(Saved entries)
┌──

(** X29.  analyzeWindow answers null exactly when identifyAITool finds nothing
    in the lower-cased window name; otherwise the tool is one of the known
    tools, itself recognized as a window name, and the usage type is never
    conversation, the content analysis being a stub. *)
Theorem analyzeWindow_reports_a_known_tool :
  forall name : jsstring,
    (analyzeWindow name = None <-> identifyAITool (toLowerCase name) = None)
    /\ forall tool type,
         analyzeWindow name = Some (tool, type) ->
         In tool knownAITools /\ type <> conversation
         /\ analyzeWindow (lit tool) <> None.
Proof.
  intros name. unfold analyzeWindow. cbv zeta.
  destruct (identifyAITool (toLowerCase name)) as [t|] eqn:I.
  2:{ split; [tauto|]. intros tool type H. discriminate H. }
  pose proof (identifyAITool_known _ _ I) as K.
  assert (T : truthy (Some t) = true /\ analyzeWindow (lit t) <> None).
  { simpl in K.
    repeat (destruct K as [<-|K]; [split; vm_compute; congruence|]).
    destruct K. }
  destruct T as [T W]. rewrite T. cbn [negb].
  split; [split; intros H; discriminate H|].
  intros tool type H. inversion H; subst tool type; clear H.
  split; [exact K|]. split; [|exact W].
  unfold determineUsageType, stub_hasUserInput. cbn [andb].
  repeat match goal with
         | |- context [if ?b then _ else _] => destruct b
         end; discriminate.
Qed.

(** Rounding moves a quotient up by at most half a unit. *)
Lemma round_half_even_bounds p s :
  (0 <= p)%Z -> (1 <= s)%Z ->
  (0 <= round_half_even p s
   /\ round_half_even p s * 2 ^ s <= p + 2 ^ (s - 1))%Z.
Proof.
  intros P S. unfold round_half_even. cbv zeta.
  assert (W : (0 < 2 ^ s)%Z) by (apply Z.pow_pos_nonneg; lia).
  assert (H : (2 ^ s = 2 * 2 ^ (s - 1))%Z).
  { rewrite <- Z.pow_succ_r by lia. f_equal. lia. }
  pose proof (Z.div_mod p (2 ^ s) ltac:(lia)) as D.
  pose proof (Z.mod_pos_bound p (2 ^ s) W) as M.
  pose proof (Z.div_pos p (2 ^ s) P W) as Q.
  destruct (2 * (p mod 2 ^ s) ?= 2 ^ s)%Z eqn:C.
  - apply Z.compare_eq in C.
    destruct (Z.even (p / 2 ^ s)); split; nia.
  - split; nia.
  - apply Z.compare_gt_iff in C. split; nia.
Qed.

(** The product of a draw and a length, rounded, stays below the
    length. *)
Lemma floor_times_integer d n :
  in_unit_interval d = true -> (1 <= n)%Z ->
  (0 <= floor (times_integer d n) < n)%Z.
Proof.
  unfold in_unit_interval. intros H N.
  apply andb_true_iff in H. destruct H as [H H3].
  apply andb_true_iff in H. destruct H as [H H2].
  apply andb_true_iff in H. destruct H as [H H1].
  apply andb_true_iff in H. destruct H as [H H0].
  apply Z.leb_le in H, H1. apply Z.ltb_lt in H0, H2, H3.
  destruct d as [m e]. cbn [mantissa exponent] in *.
  set (E := (- e)%Z) in *.
  assert (EE : (e = - E)%Z) by (subst E; lia).
  assert (E0 : (0 < E)%Z) by lia.
  assert (WE : (0 < 2 ^ E)%Z) by (apply Z.pow_pos_nonneg; lia).
  unfold times_integer. cbn [mantissa exponent].
  destruct (m * n <? 2 ^ 53)%Z eqn:C.
  - unfold floor. cbn [mantissa exponent].
    replace (0 <=? e)%Z with false by (symmetry; apply Z.leb_gt; lia).
    fold E. split.
    + apply Z.div_pos; nia.
    + apply Z.div_lt_upper_bound; nia.
  - apply Z.ltb_ge in C.
    set (p := (m * n)%Z) in *.
    set (s := (Z.log2 p - 52)%Z).
    assert (P0 : (0 < p)%Z) by lia.
    pose proof (Z.log2_spec p P0) as [L1 L2].
    assert (S1 : (1 <= s)%Z).
    { subst s. assert (53 <= Z.log2 p)%Z; [|lia].
      apply Z.log2_le_pow2; lia. }
    destruct (round_half_even_bounds p s ltac:(lia) S1) as [R0 R1].
    assert (HS : (2 ^ Z.log2 p = 2 ^ (s - 1) * 2 ^ 53)%Z).
    { rewrite <- Z.pow_add_r by lia. f_equal. subst s. lia. }
    assert (WS1 : (0 < 2 ^ (s - 1))%Z) by (apply Z.pow_pos_nonneg; lia).
    assert (WS : (2 ^ s = 2 * 2 ^ (s - 1))%Z).
    { rewrite <- Z.pow_succ_r by lia. f_equal. lia. }
    (* the rounded product is below [n * 2^E] *)
    assert (G : (round_half_even p s * 2 ^ s < n * 2 ^ E)%Z).
    { eapply Z.le_lt_trans; [exact R1|].
      destruct (Z_lt_le_dec E 53) as [Lt|Ge].
      - assert (2 ^ E < 2 ^ 53)%Z by (apply Z.pow_lt_mono_r; lia).
        assert (2 ^ (s - 1) < n)%Z by nia.
        subst p. nia.
      - assert (X : (2 ^ E = 2 ^ (E - 53) * 2 ^ 53)%Z).
        { rewrite <- Z.pow_add_r by lia. f_equal. lia. }
        assert (WX : (0 < 2 ^ (E - 53))%Z) by (apply Z.pow_pos_nonneg; lia).
        assert (2 ^ (s - 1) < n * 2 ^ (E - 53))%Z by nia.
        assert (m <= 2 ^ E - 2 ^ (E - 53))%Z by nia.
        subst p. nia. }
    unfold floor. cbn [mantissa exponent].
    destruct (0 <=? e + s)%Z eqn:F.
    + apply Z.leb_le in F.
      assert (X : (2 ^ s = 2 ^ (e + s) * 2 ^ E)%Z).
      { rewrite <- Z.pow_add_r by lia. f_equal. lia. }
      assert (0 < 2 ^ (e + s))%Z by (apply Z.pow_pos_nonneg; lia).
      split; [nia|]. rewrite X in G. nia.
    + apply Z.leb_gt in F.
      assert (X : (2 ^ E = 2 ^ (- (e + s)) * 2 ^ s)%Z).
      { rewrite <- Z.pow_add_r by lia. f_equal. lia. }
      assert (0 < 2 ^ (- (e + s)))%Z by (apply Z.pow_pos_nonneg; lia).
      assert (0 < 2 ^ s)%Z by lia.
      split; [apply Z.div_pos; lia|].
      apply Z.div_lt_upper_bound; [lia|]. rewrite X in G. nia.
Qed.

└──

## Task item
Each entry above, in full, should be output exactly as it reads.

## Answer area
(** X29.  analyzeWindow answers null exactly when identifyAITool finds nothing
    in the lower-cased window name; otherwise the tool is one of the known
    tools, itself recognized as a window name, and the usage type is never
    conversation, the content analysis being a stub. *)
Theorem analyzeWindow_reports_a_known_tool :
  forall name : jsstring,
    (analyzeWindow name = None <-> identifyAITool (toLowerCase name) = None)
    /\ forall tool type,
         analyzeWindow name = Some (tool, type) ->
         In tool knownAITools /\ type <> conversation
         /\ analyzeWindow (lit tool) <> None.
Proof.
  intros name. unfold analyzeWindow. cbv zeta.
  destruct (identifyAITool (toLowerCase name)) as [t|] eqn:I.
  2:{ split; [tauto|]. intros tool type H. discriminate H. }
  pose proof (identifyAITool_known _ _ I) as K.
  assert (T : truthy (Some t) = true /\ analyzeWindow (lit t) <> None).
  { simpl in K.
    repeat (destruct K as [<-|K]; [split; vm_compute; congruence|]).
    destruct K. }
  destruct T as [T W]. rewrite T. cbn [negb].
  split; [split; intros H; discriminate H|].
  intros tool type H. inversion H; subst tool type; clear H.
  split; [exact K|]. split; [|exact W].
  unfold determineUsageType, stub_hasUserInput. cbn [andb].
  repeat match goal with
         | |- context [if ?b then _ else _] => destruct b
         end; discriminate.
Qed.

(** Rounding moves a quotient up by at most half a unit. *)
Lemma round_half_even_bounds p s :
  (0 <= p)%Z -> (1 <= s)%Z ->
  (0 <= round_half_even p s
   /\ round_half_even p s * 2 ^ s <= p + 2 ^ (s - 1))%Z.
Proof.
  intros P S. unfold round_half_even. cbv zeta.
  assert (W : (0 < 2 ^ s)%Z) by (apply Z.pow_pos_nonneg; lia).
  assert (H : (2 ^ s = 2 * 2 ^ (s - 1))%Z).
  { rewrite <- Z.pow_succ_r by lia. f_equal. lia. }
  pose proof (Z.div_mod p (2 ^ s) ltac:(lia)) as D.
  pose proof (Z.mod_pos_bound p (2 ^ s) W) as M.
  pose proof (Z.div_pos p (2 ^ s) P W) as Q.
  destruct (2 * (p mod 2 ^ s) ?= 2 ^ s)%Z eqn:C.
  - apply Z.compare_eq in C.
    destruct (Z.even (p / 2 ^ s)); split; nia.
  - split; nia.
  - apply Z.compare_gt_iff in C. split; nia.
Qed.

(** The product of a draw and a length, rounded, stays below the
    length. *)
Lemma floor_times_integer d n :
  in_unit_interval d = true -> (1 <= n)%Z ->
  (0 <= floor (times_integer d n) < n)%Z.
Proof.
  unfold in_unit_interval. intros H N.
  apply andb_true_iff in H. destruct H as [H H3].
  apply andb_true_iff in H. destruct H as [H H2].
  apply andb_true_iff in H. destruct H as [H H1].
  apply andb_true_iff in H. destruct H as [H H0].
  apply Z.leb_le in H, H1. apply Z.ltb_lt in H0, H2, H3.
  destruct d as [m e]. cbn [mantissa exponent] in *.
  set (E := (- e)%Z) in *.
  assert (EE : (e = - E)%Z) by (subst E; lia).
  assert (E0 : (0 < E)%Z) by lia.
  assert (WE : (0 < 2 ^ E)%Z) by (apply Z.pow_pos_nonneg; lia).
  unfold times_integer. cbn [mantissa exponent].
  destruct (m * n <? 2 ^ 53)%Z eqn:C.
  - unfold floor. cbn [mantissa exponent].
    replace (0 <=? e)%Z with false by (symmetry; apply Z.leb_gt; lia).
    fold E. split.
    + apply Z.div_pos; nia.
    + apply Z.div_lt_upper_bound; nia.
  - apply Z.ltb_ge in C.
    set (p := (m * n)%Z) in *.
    set (s := (Z.log2 p - 52)%Z).
    assert (P0 : (0 < p)%Z) by lia.
    pose proof (Z.log2_spec p P0) as [L1 L2].
    assert (S1 : (1 <= s)%Z).
    { subst s. assert (53 <= Z.log2 p)%Z; [|lia].
      apply Z.log2_le_pow2; lia. }
    destruct (round_half_even_bounds p s ltac:(lia) S1) as [R0 R1].
    assert (HS : (2 ^ Z.log2 p = 2 ^ (s - 1) * 2 ^ 53)%Z).
    { rewrite <- Z.pow_add_r by lia. f_equal. subst s. lia. }
    assert (WS1 : (0 < 2 ^ (s - 1))%Z) by (apply Z.pow_pos_nonneg; lia).
    assert (WS : (2 ^ s = 2 * 2 ^ (s - 1))%Z).
    { rewrite <- Z.pow_succ_r by lia. f_equal. lia. }
    (* the rounded product is below [n * 2^E] *)
    assert (G : (round_half_even p s * 2 ^ s < n * 2 ^ E)%Z).
    { eapply Z.le_lt_trans; [exact R1|].
      destruct (Z_lt_le_dec E 53) as [Lt|Ge].
      - assert (2 ^ E < 2 ^ 53)%Z by (apply Z.pow_lt_mono_r; lia).
        assert (2 ^ (s - 1) < n)%Z by nia.
        subst p. nia.
      - assert (X : (2 ^ E = 2 ^ (E - 53) * 2 ^ 53)%Z).
        { rewrite <- Z.pow_add_r by lia. f_equal. lia. }
        assert (WX : (0 < 2 ^ (E - 53))%Z) by (apply Z.pow_pos_nonneg; lia).
        assert (2 ^ (s - 1) < n * 2 ^ (E - 53))%Z by nia.
        assert (m <= 2 ^ E - 2 ^ (E - 53))%Z by nia.
        subst p. nia. }
    unfold floor. cbn [mantissa exponent].
    destruct (0 <=? e + s)%Z eqn:F.
    + apply Z.leb_le in F.
      assert (X : (2 ^ s = 2 ^ (e + s) * 2 ^ E)%Z).
      { rewrite <- Z.pow_add_r by lia. f_equal. lia. }
      assert (0 < 2 ^ (e + s))%Z by (apply Z.pow_pos_nonneg; lia).
      split; [nia|]. rewrite X in G. nia.
    + apply Z.leb_gt in F.
      assert (X : (2 ^ E = 2 ^ (- (e + s)) * 2 ^ s)%Z).
      { rewrite <- Z.pow_add_r by lia. f_equal. lia. }
      assert (0 < 2 ^ (- (e + s)))%Z by (apply Z.pow_pos_nonneg; lia).
      assert (0 < 2 ^ s)%Z by lia.
      split; [apply Z.div_pos; lia|].
      apply Z.div_lt_upper_bound; [lia|]. rewrite X in G. nia.
Qed.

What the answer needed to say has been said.